Another frequent objection to an old earth lies with the apparently global scope of the Flood. But this argument, too, hardly seems watertight. For one thing, it fails to take into account that the ancients often spoke of localized or regional events in hyperbolic terms. One does not need to look too far for examples. Consider the following from the Old and New Testaments:
- Genesis 41:57 – “And all the countries came to Egypt to buy grain from Joseph, because the famine was severe in all the world.”
- 1 Kings 10:24 – “The whole world sought audience with Solomon to hear the wisdom God had put in his heart.”
- Luke 2:1 – “In those days Caesar Augustus issued a decree that a census should be taken of the entire world.”
- John 12:19 – “So the pharisees said to one another, ‘See, this is getting us nowhere. Look how the whole world has gone after him!”
- Acts 2:5 – “Now there were staying in Jerusalem God-fearing Jews from every nation under heaven.”
- Romans 1:8 – “First, I thank my God through Jesus Christ for all of you, because your faith is being reported all over the world.”
- Colossians 1:6 – “All over the world this gospel is beairng fruit and growing, just as it has been doing among you since the day you heard it and understood God’s grace in all its truth.”
The ancient Hebrews did not think of “the world” as being a spherical globe, as one would today. Rather, to say that God had “flooded the world” would be simply to say that God had “flooded the known world” or “the land”. Indeed, 2 Peter 3:6 reports that, “By these waters also the world of that time was deluged and destroyed. [emphasis added]”.

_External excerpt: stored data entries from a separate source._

(** * Column generation with soft fixing: a shallow embedding of [ColGenSF.py],
      [Instance.py] and the driver [main.py]

    Python floats are modelled as exact rationals [Q]; the two infinities
    [np.inf] and [-np.inf] that initialise the bounds are explicit
    constructors of [enum].  The optimiser (Gurobi) is not part of the
    repository: inside the section [WithSolver] its answers are section
    variables, and every value the program reads from it ([.X], [.Pi],
    [getValue()]) is computed from those answers the way the program does.
    Only the schedule of [alpha], whose length could depend on rounding, is
    also run in binary64 ([decrements_binary64]). *)

From Stdlib Require Import PrimFloat.
From Stdlib Require Import QArith Qround Qminmax ZArith List Bool Lia.
Import ListNotations.
Open Scope Q_scope.
Set Warnings "-inexact-float".

(** ** Numbers *)

(** [a > b] and [a < b] on Python floats, as booleans. *)
Definition Qltb (a b : Q) : bool := negb (Qle_bool b a).
Definition Qgtb (a b : Q) : bool := Qltb b a.

(** A float that may be [-np.inf] or [np.inf]. *)
Inductive enum : Type :=
| NegInf
| Fin (q : Q)
| PosInf.

(** [a < b] on extended numbers. *)
Definition eltb (a b : enum) : bool :=
  match a, b with
  | NegInf, NegInf => false
  | NegInf, _ => true
  | Fin _, NegInf => false
  | Fin p, Fin q => Qltb p q
  | Fin _, PosInf => true
  | PosInf, _ => false
  end.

One feature of the Flood narrative, which is often overlooked, is the statement that“on the seventeenth day of the seventh month, the ark came to rest on the mountains of Ararat, [emphasis added]“. This stand in marked contrast with respect to the often quoted “the ark came to rest on Mount Ararat.”According to Armenian scholars, “the mountains of Ararat” cover an area of about 100,000 square miles of eastern Turkey, northern Iraq, western Iraq, and southern Russia.Since the focal point of the flood is Mesopotamia, it seems probable that the ark came to rest in the foothills of Ararat, which is just north of Ninivah. Moreover, it must be borne in mind, the Hebrew word for mountains, har, is a general term referring to any geologic relief, from a small hill up to a towering peak, which makes sense of Genesis 7:19, which reports that “They rose greatly on the earth, and all the high mountains under the entire heavens were covered.”
In this short essay, I have hoped to show that, while Genesis 1 allows for the strict “seven-consecutive-24hour-day” interpretation, it does not demand that we take it that way. While one wants to be careful to consider all of Scripture, we must be similarly careful not to read beyond what the text actually says. While the issue of the age of the earth will undoubtedly continue to be a point of disagreement among Christians, it should not be made into a hill on which to die. It should not be a point over which the church should divide. As we read in Romans 14, “One person considers one day more sacred than another; another considers every day alike. Each of them should be fully convinced in their own mind. Whoever regards one day as special does so to the Lord.” Old earth and young earth advocates ought to unite under the banner which is the glorious Gospel of Christ. Salvation is not contingent on what one believes about the age of the earth. This article has not, of course, dealt with the larger issues of science, nor has it offered a scientific critique of the young-earth perspective. What I have hoped to show, however, is that the Bible is silent on matters concerning the age of the cosmos and world. We may thus turn to science and other realms of epistemology — engaging with them on their own terms — for the answers to these questions.